The pump is one of the first put in by steelmaker Severstal North America to tap the huge plume of contamination underlying the 2,300-acre peninsula in Baltimore's harbor, where the dirty business of making steel has been practiced for more than a century. Brown liquid pulses through a clear plastic pipe from the pump into a small black holding tank.
Not far away, a drilling rig is poking more holes in the ground in preparation for another cleanup effort expected to begin soon. Plans there are to inject air into a toxic "hot spot" of benzene-tainted groundwater and suck vapors out of the soil laden with the carcinogenic chemical.
"We're trying to attack the source of the contamination," says Russell Becker, environmental manager for Severstal's Sparrows Point operation, "and recover as much of it as possible."
For some, those efforts are progress. But for others, they're short of what's needed to protect residents living nearby as well as the fish and wildlife that frequent the surrounding waters.
Two weeks after environmental groups and some area residents sued Severstal, contending that it is harming the environment and threatening neighbors' health, Becker showed a Baltimore Sun reporter and photographer around the steel complex. While declining to discuss the lawsuit, he explained what Severstal has done and plans to do to fulfill a 13-year-old "consent decree" requiring the mill's owner to reduce air and water pollution and clean up contaminated soil and groundwater.
That 1997 cleanup order was agreed to by the Point's owner at the time, Bethlehem Steel Corp., which later went bankrupt. The complex struggled through two more owners before Severstal bought it in 2008. While some neighboring residents say cleanup efforts dragged during the turmoil, Becker maintained that Severstal is taking steps to run a cleaner plant.
"We're striving, we certainly are," he said. "The commitment is there. ... We've been aggressively identifying issues and getting systems in place."
The company has agreed to begin "interim" cleanups of the groundwater contamination beneath the southwestern corner of the peninsula. That's where the plant once "cooked" coal in huge ovens to produce the coke needed to make steel from iron ore.
Shut down in 1991, the coke ovens have since been demolished. But some of the waste byproducts, including benzene and naphthalene, were spilled or dumped there while the ovens still ran and now linger in the groundwater. Government officials say tests show the contamination is seeping into the Patapsco River and into tributaries such as Bear Creek. Dundalk residents on the other side of the creek boat, fish, crab and even swim in those waters within sight of the steel mill.
The company has begun pumping out a layer of oil that's floating on top of the water table 10 feet or so underground. It's a painstaking process. The "skimmer" pump, powered pneumatically with compressed nitrogen gas, manages to extract just 10 gallons to 12 gallons of the light oil every day. It has recovered a total of 750 gallons since it began operating in March, said Becker, but there are about 10,000 gallons down there. He said he hopes to add three more skimmer pumps by week's end.

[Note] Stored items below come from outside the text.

(** ** The table of [fss_main] *)

Definition interfaces : list file_service := [Fopen; Fread; Fwrite; Fclose; Fnull; Fnull; Fnull; Fnull; Freaddir; Fnotify; Fmap].
Definition file_srv (req_id : Z) : run file_service := lift (word_at interfaces req_id).
Definition ke_srv_null_sysxcal : Z := -1.

End FileReqOps.
Import FileReqOps.

(** ** The counter of a file *)

Definition bump (n : node_t) (d : Z) : node_t := Nod (addr n) (p_magic n) (attribute n +w d) (nsize n) (n_magic n).

(** The counter in front of a file is the attribute of the node it is in. *)
Lemma add_file_ref_eq b f d l1 n l2 : split_at (nodes b) (f - 32) = Some (l1, n, l2) ->
  add_file_ref b f d = Some (Block (base b) (bused b) (bsize b) (l1 ++ bump n d :: l2) (free_table b)) /\ split_at (l1 ++ bump n d :: l2) (f - 32) = Some (l1, bump n d, l2).
Proof.
  intros E. unfold add_file_ref. assert (add_attribute (nodes b) (TO_CL_OBJECT f + OFFSET_REF) d = Some (l1 ++ bump n d :: l2) /\ split_at (l1 ++ bump n d :: l2) (f - 32) = Some (l1, bump n d, l2)) as [-> ?]; [|done].
  unfold TO_CL_OBJECT, SIZEOF_OBJECT, OFFSET_REF. revert l1 E. induction (nodes b) as [|x ns IH]; [done|]. intros l1. cbn [split_at add_attribute]. unfold OFFSET_ATTRIBUTE.
  destruct (Z.eqb_spec (addr x) (f - 32)) as [Ex|Ex].
  - intros [= <- <- <-]. rewrite (proj2 (Z.eqb_eq _ _)) by lia. split; [done|]. cbn [app split_at bump addr]. by rewrite (proj2 (Z.eqb_eq _ _)).
  - destruct (split_at ns (f - 32)) as [[[k1 y] k2]|]; [|done]. cbn [mbind option_bind]. intros [= <- -> ->]. destruct (IH k1 eq_refl) as [Ea Es].
    rewrite (proj2 (Z.eqb_neq _ _)), Ea by lia. cbn [mbind option_bind app split_at]. split; [done|]. by rewrite (proj2 (Z.eqb_neq _ _)), Es by lia.
Qed.

Lemma bump_back n : is_word (attribute n) -> bump (bump n 1) (-1) = n.
Proof.
  intros Hn. destruct n as [a p at_ z q]. unfold bump. cbn in *. f_equal. unfold is_word, wrap in *. zlia.
Qed.

Definition counted (b : linear_memory_block) (f : Z) : Prop := exists l1 n l2, split_at (nodes b) (f - 32) = Some (l1, n, l2) /\ is_word (attribute n).

(** A reference that is taken and given back. *)
Lemma add_file_ref_back b f : counted b f -> exists b', add_file_ref b f 1 = Some b' /\ file_handle_put b' f = Some b.
Proof.
  intros (l1 & n & l2 & E & Hn). destruct (add_file_ref_eq b f 1 l1 n l2 E) as [E1 E2]. eexists. split; [done|]. unfold file_handle_put.
  destruct (add_file_ref_eq (Block (base b) (bused b) (bsize b) (l1 ++ bump n 1 :: l2) (free_table b)) f (-1) l1 (bump n 1) l2 E2) as [-> _]. cbn. rewrite bump_back by done.
  rewrite <- (split_at_app _ _ _ _ _ E). by destruct b.
Qed.

(** The block of a well-formed heap. *)
Lemma live_split b f z : heap_wf b -> live (nodes b) f z -> exists l1 n l2, split_at (nodes b) (f - 32) = Some (l1, n, l2) /\ nodes b = l1 ++ n :: l2 /\
  IS_FREE_NODE n = false /\ f = addr n + 32 /\ z = nsize n.
Proof.
  intros Hwf (n & Hn & Hf & -> & ->). destruct (split_at_elem _ _ _ n (hw_tiles _ Hwf) Hn) as (l1 & l2 & E & Es). exists l1, n, l2. replace (addr n + 32 - 32) with (addr n) by lia. done.
Qed.

Lemma bump_free n : IS_FREE_NODE n = false -> IS_FREE_NODE (bump n 1) = true.
Proof.
  unfold IS_FREE_NODE, FREE_NODE. cbn [attribute bump]. intros E%negb_false_iff%Z.eqb_eq. apply negb_true_iff, Z.eqb_neq. unfold wrap.
  change 1 with (Z.ones 1) in E |- * at 2. rewrite Z.land_ones in E |- * by lia. change (2 ^ 1) with 2 in *. zlia.
Qed.

(** ** Requests on an open file *)

Section Correct.
Context {data A : Type} `{AH : AlignedHeap A MLTT_PAGE_SIZE MLTT_PAGE_SIZE} {D : Type}.
Notation st := (fsys data A D).

(** The handle [h] of the caller stands for the file [f]. *)
Record opened (p : Handle.ko_process i2p) (b : linear_memory_block) (h f : Z) : Prop := {
  op_table : exists tb, p = Handle.Proc (Some tb) false /\ i2p_wf tb /\ I2p.entry tb h = Some f;
  op_node : counted b f;
  op_null : 0 <= h /\ f <> 0
}.

Lemma translate_opened p b h f : opened p b h f -> exists b', file_handle_translate p b h = Ret (f, p, b') /\ file_handle_put b' f = Some b.
Proof.
  intros [(tb & -> & Hwf & He) Hc [Hh Hf]]. destruct (add_file_ref_back b f Hc) as (b' & E & Hp). exists b'. split; [|done].
  unfold file_handle_translate. cbn [get_handle_table handle_lock mbind run_bind with_table handle_table lift]. rewrite (@tbl_find_law i2p i2p_table tb h Hwf Hh).
  change (tbl_entry tb h) with (I2p.entry tb h). rewrite He. cbn [default from_option id lift mbind run_bind]. rewrite (proj2 (Z.eqb_neq f 0) Hf), E. done.
Qed.

(** A handle that stands for nothing. *)
Lemma translate_closed tb b h : i2p_wf tb -> 0 <= h -> I2p.entry tb h = None ->
  file_handle_translate (Handle.Proc (Some tb) false) b h = Ret (0, Handle.Proc (Some tb) false, b).
Proof.
  intros Hwf Hh He. unfold file_handle_translate. cbn [get_handle_table handle_lock mbind run_bind with_table handle_table lift]. rewrite (@tbl_find_law i2p i2p_table tb h Hwf Hh).
  change (tbl_entry tb h) with (I2p.entry tb h). by rewrite He.
Qed.

Lemma set_heap_same (t : tree linear_memory_block D) : set_heap t (FsTree.heap t) = t.
Proof. by destruct t. Qed.

(** C35: reading and writing by handle is reading and writing the file, under the
    conditions of the cache: a descriptor and a buffer are free, there is memory for
    two tables, the position is below 2^42, so that the block number is below 2^24, and
    [fRead] of the driver succeeds on the block.  Then a request of one block on a
    handle of the caller returns; a read delivers what the block holds and changes
    no block, a write makes the block hold the caller's buffer; no other block of any
    file changes, and neither do the handles, the tree and the counters.  A request
    of another size or on a handle that stands for nothing returns -1 and changes
    nothing. *)
Theorem req_io_correct (fRead : Z -> Z -> data -> Z * data * Z) disk (s : st) (write : bool) h f pos buf fs fb :
  opened (on s) (FsTree.heap (tr s)) h f -> is_Some (mltt (fc s) !! f) -> cache_ok (fc s) fs fb -> sizes_ok (fc s) -> 0 <= pos < 2 ^ 42 ->
  has_room (FsCache.heap (fc s)) -> fs <> [] -> fb <> [] ->
  (exists pr, FsCache.private (fc s) !! f = Some pr /\ pr <> 0 /\ reads fRead disk pr (pos / FSS_CACHE_DB_SIZE)) ->
  let req := if write then req_write fRead else req_read fRead in let b := pos / FSS_CACHE_DB_SIZE in
  (exists n v c fs' fb', req s h pos FSS_CACHE_DB_SIZE buf = Ret (n, fss_get_size, (if write then buf else v), FSys (on s) (tr s) c) /\ 0 <= n /\
    view disk (fc s) f b = Some v /\ cache_ok c fs' fb' /\ sizes_ok c /\ view disk c f b = Some (if write then buf else v) /\
    (forall g k, 0 <= k < 2 ^ 24 -> (g, k) <> (f, b) -> view disk c g k = view disk (fc s) g k)) /\
  (forall z, z <> FSS_CACHE_DB_SIZE -> req s h pos z buf = Ret (-1, fss_get_size, buf, s)) /\
  (forall tb k, on s = Handle.Proc (Some tb) false -> i2p_wf tb -> 0 <= k -> I2p.entry tb k = None -> req s k pos FSS_CACHE_DB_SIZE buf = Ret (-1, fss_get_size, buf, s)).
Proof.
  intros Ho Hm Hok Hsz Hpos Hroom Hfs Hfb Hr. cbn zeta. replace (if write then req_write fRead else req_read fRead) with (req_io (D := D) fRead write) by (by destruct write).
  unfold req_io. rewrite Z.eqb_refl. cbn [negb]. split; [|split].
  - destruct (translate_opened _ _ _ _ Ho) as (b' & -> & Hput). cbn [mbind run_bind]. rewrite (proj2 (Z.eqb_neq f 0)) by apply (op_null _ _ _ _ Ho).
    assert (0 <= pos / FSS_CACHE_DB_SIZE < 2 ^ 24) as Hb by (change FSS_CACHE_DB_SIZE with 262144; zlia). rewrite wrap_small by (unfold is_word; lia).
    destruct (block_io_spec fRead disk (fc s) fs fb f (pos / FSS_CACHE_DB_SIZE) buf write Hok Hsz Hm Hb Hroom Hfs Hfb Hr) as (n & v & c & fs' & fb' & E & Hn & Hv & Hok' & Hsz' & Hv' & Hoth).
    cbn [set_handles fc tr]. rewrite E. cbn [lift mbind run_bind]. cbn [set_heap FsTree.heap tr on]. rewrite Hput. cbn [lift mbind run_bind].
    exists n, v, c, fs', fb'. split; [|done]. do 3 f_equal. by destruct (tr s).
  - intros z Hz. by rewrite (proj2 (Z.eqb_neq _ _) Hz).
  - intros tb k Et Hwf Hk He. rewrite Et, translate_closed by done. cbn. unfold set_handles. rewrite set_heap_same. destruct s as [p t c]. cbn in Et. by subst.
Qed.

(** Closing deletes the handle; the reference it had is not given back. *)
Lemma req_close_spec (s : st) h f : opened (on s) (FsTree.heap (tr s)) h f -> exists tb tb',
  on s = Handle.Proc (Some tb) false /\ req_close s h = Ret (FSys (Handle.Proc (Some tb') false) (tr s) (fc s)) /\ i2p_wf tb' /\
  forall j, I2p.entry tb' j = if j =? h then None else I2p.entry tb j.
Proof.
  intros Ho. destruct (translate_opened _ _ _ _ Ho) as (b' & E & Hput). destruct Ho as [(tb & Et & Hwf & He) _ [Hh Hf]]. unfold req_close. rewrite E. cbn [mbind run_bind].
  rewrite (proj2 (Z.eqb_neq f 0) Hf), Hput, Et. cbn [lift mbind run_bind]. unfold ke_handle_delete. cbn [get_handle_table handle_lock mbind run_bind with_table handle_table lift].
  destruct (@tbl_dealloc_law i2p i2p_table tb h Hwf Hh) as (r & tb' & -> & Hwf' & _ & He'). cbn [lift mbind run_bind]. exists tb, tb'. split; [done|]. split; [|by split].
  unfold set_handles. by rewrite set_heap_same.
Qed.

(** ** Opening *)

Context {N : Type} {VD : VfsDriver D N} (raw : Z -> node_t).

(** A new handle of a block of the heap, or none. *)
Lemma file_handle_create_spec tb b f z grow : i2p_wf tb -> total_index tb + 1024 < 2147483648 -> heap_wf b -> live (nodes b) f z -> exists h tb' b',
  file_handle_create (Handle.Proc (Some tb) false) b f grow = Ret (h, Handle.Proc (Some tb') false, b') /\ i2p_wf tb' /\
  ((h = KE_INVALID_HANDLE /\ tb' = tb /\ b' = b /\ grow = 0 /\ forall j, 0 <= j < total_index tb -> is_Some (I2p.entry tb j)) \/
   (h <> KE_INVALID_HANDLE /\ I2p.entry tb h = None /\ (forall j, I2p.entry tb' j = if j =? h then Some f else I2p.entry tb j) /\
    add_file_ref b f 1 = Some b' /\ opened (Handle.Proc (Some tb') false) b' h f)).
Proof.
  intros Hwf Hr Hh Hl. unfold file_handle_create. cbn [get_handle_table handle_lock mbind run_bind handle_table].
  destruct (@tbl_alloc_law i2p i2p_table tb f grow Hwf Hr) as (h & tb' & -> & Hwf' & Hc). cbn [lift mbind run_bind]. destruct Hc as [(-> & -> & Hgrow & Hfull)|(Hb & Hno & He)].
  - rewrite Z.eqb_refl. exists KE_INVALID_HANDLE, tb, b. split; [done|]. split; [done|]. by left.
  - rewrite (proj2 (Z.eqb_neq h _)) by lia. destruct (live_split b f z Hh Hl) as (l1 & n & l2 & Es & En & _ & Ef & _). destruct (add_file_ref_eq b f 1 l1 n l2 Es) as [E1 E2]. rewrite E1. cbn [lift mbind run_bind].
    exists h, tb'. eexists. split; [done|]. split; [done|]. right. split; [unfold KE_INVALID_HANDLE, COMMON_I2P_ALLOC_ERROR in *; lia|]. split; [done|]. split; [done|]. split; [done|]. split.
    + exists tb'. split; [done|]. split; [done|]. change (I2p.entry tb' h) with (tbl_entry tb' h). by rewrite He, Z.eqb_refl.
    + exists l1, (bump n 1), l2. split; [done|]. cbn. apply wrap_is_word.
    + split; [lia|]. pose proof (hw_tiles _ Hh) as Ht. rewrite En in Ht. apply tiles_mid in Ht as (Ht & _). apply tiles_le in Ht. pose proof (hw_base _ Hh). lia.
Qed.

(** The cache has the descriptions of the files, and tables of normal files only. *)
Record tied (t : tree linear_memory_block D) (c : fstate data A) : Prop := {
  ti_private : FsCache.private c = FsTree.private <$> files t;
  ti_table : forall f, top c f <> 0 -> exists x, files t !! f = Some x /\ type x = FSS_FILE_TYPE_NORMAL
}.

(** A normal file stays one while the tree grows. *)
Lemma grows_normal s s' g g' f x : tree_ok (KH := kernel_heap raw) s g -> tree_ok (KH := kernel_heap raw) s' g' -> g ⊆ g' -> files s !! f = Some x -> type x = FSS_FILE_TYPE_NORMAL ->
  exists x', files s' !! f = Some x' /\ type x' = FSS_FILE_TYPE_NORMAL.
Proof.
  intros Hk Hk' Hg Hx Ht. destruct (tk_node _ _ Hk _ _ Hx) as (n & Hn & Hd & _). destruct (tk_dom _ _ Hk' f n) as [x' Hx']; [by eapply lookup_weaken|].
  destruct (tk_node _ _ Hk' _ _ Hx') as (n' & Hn' & Hd' & _). assert (n' = n) as -> by (eapply lookup_weaken in Hn; [|exact Hg]; congruence).
  exists x'. split; [done|]. unfold dir_ok in *. destruct (content n); [by destruct Hd; congruence|by destruct Hd'].
Qed.

Lemma refresh_top (t : tree linear_memory_block D) (c : fstate data A) f : (top c f <> 0 -> exists x, files t !! f = Some x /\ type x = FSS_FILE_TYPE_NORMAL) -> top (refresh t c) f = top c f.
Proof.
  intros Hn. unfold top, refresh. cbn [mltt]. rewrite map_lookup_imap. destruct (files t !! f) as [x|] eqn:E; cbn [mbind option_bind].
  - destruct (type x) eqn:Et; [done|]. cbn. destruct (Z.eq_dec (default 0 (mltt c !! f)) 0); [done|]. destruct Hn as (y & Hy & Hty); [done|]. congruence.
  - cbn. destruct (Z.eq_dec (default 0 (mltt c !! f)) 0); [done|]. destruct Hn as (y & Hy & Hty); [done|]. congruence.
Qed.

Becker said he also expects to have equipment delivered that will pipe air into the ground, extract chemical-laden vapors and burn them off. Crews are drilling the air injection wells and hooking up a network of pipes to collect vapors from an acre-size patch of land. Becker says he won't know how much benzene this prototype operation will remove until it's running, but he hopes it gets 5 to 10 pounds an hour.

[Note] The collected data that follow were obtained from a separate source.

Lemma slice_list_window_bound {A : Type} (xs : list A) (off n : nat)
    (lo hi : option Z) :
  (off + n ≤ length xs)%nat →
  take (Z.to_nat ((slice_bounds (Z.of_nat n) lo hi).2
                  - (slice_bounds (Z.of_nat n) lo hi).1))
    (drop (off + Z.to_nat (slice_bounds (Z.of_nat n) lo hi).1) xs)
  = slice_list lo hi (take n (drop off xs)).
Proof.
  intros Hwin. unfold slice_list.
  assert (length (take n (drop off xs)) = n) as ->
    by (rewrite length_take, length_drop; lia).
  pose proof (slice_bounds_range (Z.of_nat n) lo hi ltac:(lia)) as [Hi Hj].
  destruct (slice_bounds (Z.of_nat n) lo hi) as [i j]; simpl in *.
  rewrite <- drop_drop.
  rewrite skipn_firstn_comm, take_take.
  f_equal. lia.
Qed.

(** [_copy_bytes] on any binary container or view, each bound [None] or an
    integer: a new [bytes] object with the slice; every object that was in
    the store is still there, unchanged. *)
Lemma copy_bytes_run_bound (h : heap) l bs (lo hi : option Z) :
  contents h l = Some bs →
  ∃ (r : loc) (h' : heap),
    _copy_bytes (bound lo) (bound hi) (VObj l) h = (Ok (VObj r), h')
    ∧ h !! r = None
    ∧ h' !! r = Some (OBytes (slice_list lo hi bs))
    ∧ ∀ k o, h !! k = Some o → h' !! k = Some o.
Proof.
  unfold contents. intros Ec.
  destruct (h !! l) as [[x | x | base ro off n] |] eqn:E; simplify_eq.
  - unfold _copy_bytes.
    erewrite bind_ok by apply isinstance_run.
    rewrite (type_of_bytes _ _ _ E), bool_decide_eq_false_2 by done.
    erewrite bind_ok by apply isinstance_run.
    rewrite (type_of_bytes _ _ _ E), bool_decide_eq_false_2 by done.
    rewrite (getslice_bound_bytes _ _ _ _ _ E), alloc_run.
    eexists _, _. split; [done |]. split; [apply alloc_fresh |].
    split; [by rewrite lookup_insert_eq |]. intros k o. apply lookup_alloc.
  - unfold _copy_bytes.
    erewrite bind_ok by apply isinstance_run.
    rewrite (type_of_bytearray _ _ _ E), bool_decide_eq_false_2 by done.
    erewrite bind_ok by apply isinstance_run.
    rewrite (type_of_bytearray _ _ _ E), bool_decide_eq_true_2 by done.
    erewrite bind_ok
      by (rewrite (getslice_bound_bytearray _ _ _ _ _ E); apply alloc_run).
    set (h1 := <[fresh (dom h) := _]> h).
    assert (∀ k o, h !! k = Some o → h1 !! k = Some o) as Hsub
      by (intros k o; apply lookup_alloc).
    unfold py_bytes. unfold h1 at 1. rewrite lookup_insert_eq. fold h1.
    rewrite alloc_run.
    eexists _, _. split; [done |]. split.
    { destruct (h !! fresh (dom h1)) eqn:Ef; [| done].
      apply Hsub in Ef. by rewrite alloc_fresh in Ef. }
    split; [by rewrite lookup_insert_eq |].
    intros k o Hk. by apply lookup_alloc, Hsub.
  - destruct (storage h base) as [bsb |] eqn:Eb; [| done].
    case_decide as Hwin; simplify_eq.
    unfold _copy_bytes.
    erewrite bind_ok by apply isinstance_run.
    rewrite (type_of_memoryview _ _ _ _ _ _ E), bool_decide_eq_true_2 by done.
    erewrite bind_ok
      by (rewrite (getslice_bound_memoryview _ _ _ _ _ _ _ _ _ E Eb); apply alloc_run).
    set (h1 := <[fresh (dom h) := _]> h).
    assert (∀ k o, h !! k = Some o → h1 !! k = Some o) as Hsub
      by (intros k o; apply lookup_alloc).
    unfold memoryview_tobytes. unfold h1 at 1. rewrite lookup_insert_eq. fold h1.
    unfold h1 at 1. rewrite (storage_alloc _ _ _ _ Eb). fold h1.
    rewrite slice_list_window_bound by done. rewrite alloc_run.
    eexists _, _. split; [done |]. split.
    { destruct (h !! fresh (dom h1)) eqn:Ef; [| done].
      apply Hsub in Ef. by rewrite alloc_fresh in Ef. }
    split; [by rewrite lookup_insert_eq |].
    intros k o Hk. by apply lookup_alloc, Hsub.
Qed.

Lemma copy_bytes_returned (h : heap) l bs (lo hi : option Z) :
  contents h l = Some bs →
  returned_bytes (_copy_bytes (bound lo) (bound hi) (VObj l) h)
  = Some (slice_list lo hi bs).
Proof.
  intros Hc.
  destruct (copy_bytes_run_bound h l bs lo hi Hc) as (r & h' & -> & _ & Hr & _).
  unfold returned_bytes. by rewrite Hr.
Qed.

Lemma slice_list_none {A : Type} (xs : list A) : slice_list None None xs = xs.
Proof.
  unfold slice_list, slice_bounds. rewrite Z.sub_0_r, Nat2Z.id. simpl.
  by rewrite drop_0, firstn_all.
Qed.

Lemma slice_list_resolve_start {A : Type} (xs : list A) (i : Z) :
  slice_list (Some i) None xs
  = drop (Z.to_nat (resolve_bound (Z.of_nat (length xs)) i)) xs.
Proof.
  unfold slice_list, slice_bounds. rewrite adjust_index_resolve by lia.
  apply take_ge. rewrite length_drop. lia.
Qed.

Lemma slice_list_resolve_stop {A : Type} (xs : list A) (j : Z) :
  slice_list None (Some j) xs
  = take (Z.to_nat (resolve_bound (Z.of_nat (length xs)) j)) xs.
Proof.
  unfold slice_list, slice_bounds. rewrite adjust_index_resolve by lia.
  simpl. by rewrite Z.sub_0_r, drop_0.
Qed.

(** X1: with [None] for a bound, [_copy_bytes] copies from the start or up
    to the end of the container: [(None, None)] copies all of it,
    [(None, k)] its first [k] bytes, [(k, None)] all but its first [k]
    bytes, and [(-k, None)] its last [k] bytes when [k] is positive (for
    [k = 0] the bound [-0] is [0], and the copy is the whole container). *)
Theorem copy_bytes_none_bounds (h : heap) (l : loc) (bs : list byte) (k : Z) :
  contents h l = Some bs →
  0 ≤ k ≤ Z.of_nat (length bs) →
  returned_bytes (_copy_bytes VNone VNone (VObj l) h) = Some bs
  ∧ returned_bytes (_copy_bytes VNone (VInt k) (VObj l) h)
    = Some (take (Z.to_nat k) bs)
  ∧ returned_bytes (_copy_bytes (VInt k) VNone (VObj l) h)
    = Some (drop (Z.to_nat k) bs)
  ∧ (0 < k →
     returned_bytes (_copy_bytes (VInt (- k)) VNone (VObj l) h)
     = Some (drop (length bs - Z.to_nat k) bs))
  ∧ returned_bytes (_copy_bytes (VInt (- 0)) VNone (VObj l) h) = Some bs.
Proof.
  intros Hc Hk.
  pose proof (copy_bytes_returned h l bs (Some (- 0)) None Hc) as H5.
  pose proof (copy_bytes_returned h l bs None None Hc) as H1.
  pose proof (copy_bytes_returned h l bs None (Some k) Hc) as H2.
  pose proof (copy_bytes_returned h l bs (Some k) None Hc) as H3.
  pose proof (copy_bytes_returned h l bs (Some (- k)) None Hc) as H4.
  simpl in H1, H2, H3, H4, H5.
  rewrite H1, H2, H3, H4, H5, slice_list_none, slice_list_resolve_stop,
    !slice_list_resolve_start.
  unfold resolve_bound. split; [done |].
  split; [rewrite decide_False by lia; do 2 f_equal; lia |].
  split; [rewrite decide_False by lia; do 2 f_equal; lia |].
  split.
  - intros Hk0. rewrite decide_True by lia. do 2 f_equal. lia.
  - rewrite decide_False by lia. by rewrite Z.max_id, Z.min_r, drop_0 by lia.
Qed.

Lemma copy_bytes_none_bounds_witness :
  returned_bytes (_copy_bytes VNone VNone (VObj 3) h_sample) = Some bytes_10_40
  ∧ returned_bytes (_copy_bytes (VInt (- 1)) VNone (VObj 3) h_sample)
    = Some (drop (length bytes_10_40 - Z.to_nat 1) bytes_10_40).
Proof.
  destruct (copy_bytes_none_bounds h_sample 3 bytes_10_40 1)
    as (H1 & _ & _ & H4 & _).
  { vm_compute. reflexivity. }
  { vm_compute. split; discriminate. }
  split; [exact H1 | apply H4; reflexivity].
Defined.

(** X2: the copy is never longer than the container, for non-negative
    bounds never longer than [end - start], and for bounds within the
    container exactly [end - start] long. *)
Theorem copy_bytes_length (h : heap) (l : loc) (bs : list byte) (start end_ : Z) :
  contents h l = Some bs →
  ∃ res : list byte,
    returned_bytes (_copy_bytes (VInt start) (VInt end_) (VObj l) h) = Some res
    ∧ (length res ≤ length bs)%nat
    ∧ (0 ≤ start → 0 ≤ end_ → Z.of_nat (length res) ≤ Z.max 0 (end_ - start))
    ∧ (0 ≤ start ≤ end_ → end_ ≤ Z.of_nat (length bs) →
       Z.of_nat (length res) = end_ - start).
Proof.
  intros Hc.
  pose proof (copy_bytes_returned h l bs (Some start) (Some end_) Hc) as H.
  simpl in H. eexists. split; [exact H |].
  rewrite slice_list_resolve, length_take, length_drop.
  unfold resolve_bound. split; [lia |]. split.
  - intros Hs He. rewrite !decide_False by lia. lia.
  - intros Hs He. rewrite !decide_False by lia. lia.
Qed.

Lemma copy_bytes_length_witness :
  ∃ res : list byte,
    returned_bytes (_copy_bytes (VInt 1) (VInt 3) (VObj 2) h_sample) = Some res
    ∧ Z.of_nat (length res) = 3 - 1.
Proof.
  destruct (copy_bytes_length h_sample 2 bytes_10_40 1 3) as (res & E & _ & _ & Hlen).
  { vm_compute. reflexivity. }
  exists res. split; [exact E |]. apply Hlen; vm_compute; [split |]; discriminate.
Defined.

Lemma slice_list_app {A : Type} (xs : list A) (a c : option Z) (m : Z) :
  (slice_bounds (Z.of_nat (length xs)) a (Some m)).1
    ≤ (slice_bounds (Z.of_nat (length xs)) a (Some m)).2 →
  (slice_bounds (Z.of_nat (length xs)) (Some m) c).1
    ≤ (slice_bounds (Z.of_nat (length xs)) (Some m) c).2 →
  slice_list a (Some m) xs ++ slice_list (Some m) c xs = slice_list a c xs.
Proof.
  unfold slice_list.
  pose proof (slice_bounds_range (Z.of_nat (length xs)) a (Some m) ltac:(lia)) as [Ha Hm].
  pose proof (slice_bounds_range (Z.of_nat (length xs)) (Some m) c ltac:(lia)) as [_ Hc].
  unfold slice_bounds in *. simpl in *.
  set (lo := match a with None => 0 | Some i => _ end) in *.
  set (hi := match c with None => _ | Some i => _ end) in *.
  set (mid := adjust_index _ m) in *.
  intros Hlm Hmh.
  replace (Z.to_nat mid) with (Z.to_nat lo + Z.to_nat (mid - lo))%nat by lia.
  rewrite <- drop_drop, take_take_drop. f_equal. lia.
Qed.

The company also plans to try similar measures along the waterfront. On the eastern side, though, the ground is fouled with naphthalene and thick coal tar. There, Becker said, the company will try "bioremediation" — cultivating bacteria that will "eat" the contaminants, rendering them nontoxic.
At the northwestern corner of the complex looms Greys landfill, where similar contaminants have seeped into groundwater, though at lower concentrations, according to Becker. Though coke oven wastes are no longer dumped there, the landfill still receives about 500 tons daily of iron-laden sludge from the mill's wastewater treatment plant, as well as sludge collected by its air pollution-control equipment.
Greys landfill and another one by the demolished coke oven area have no liners to keep contaminants from seeping into the groundwater.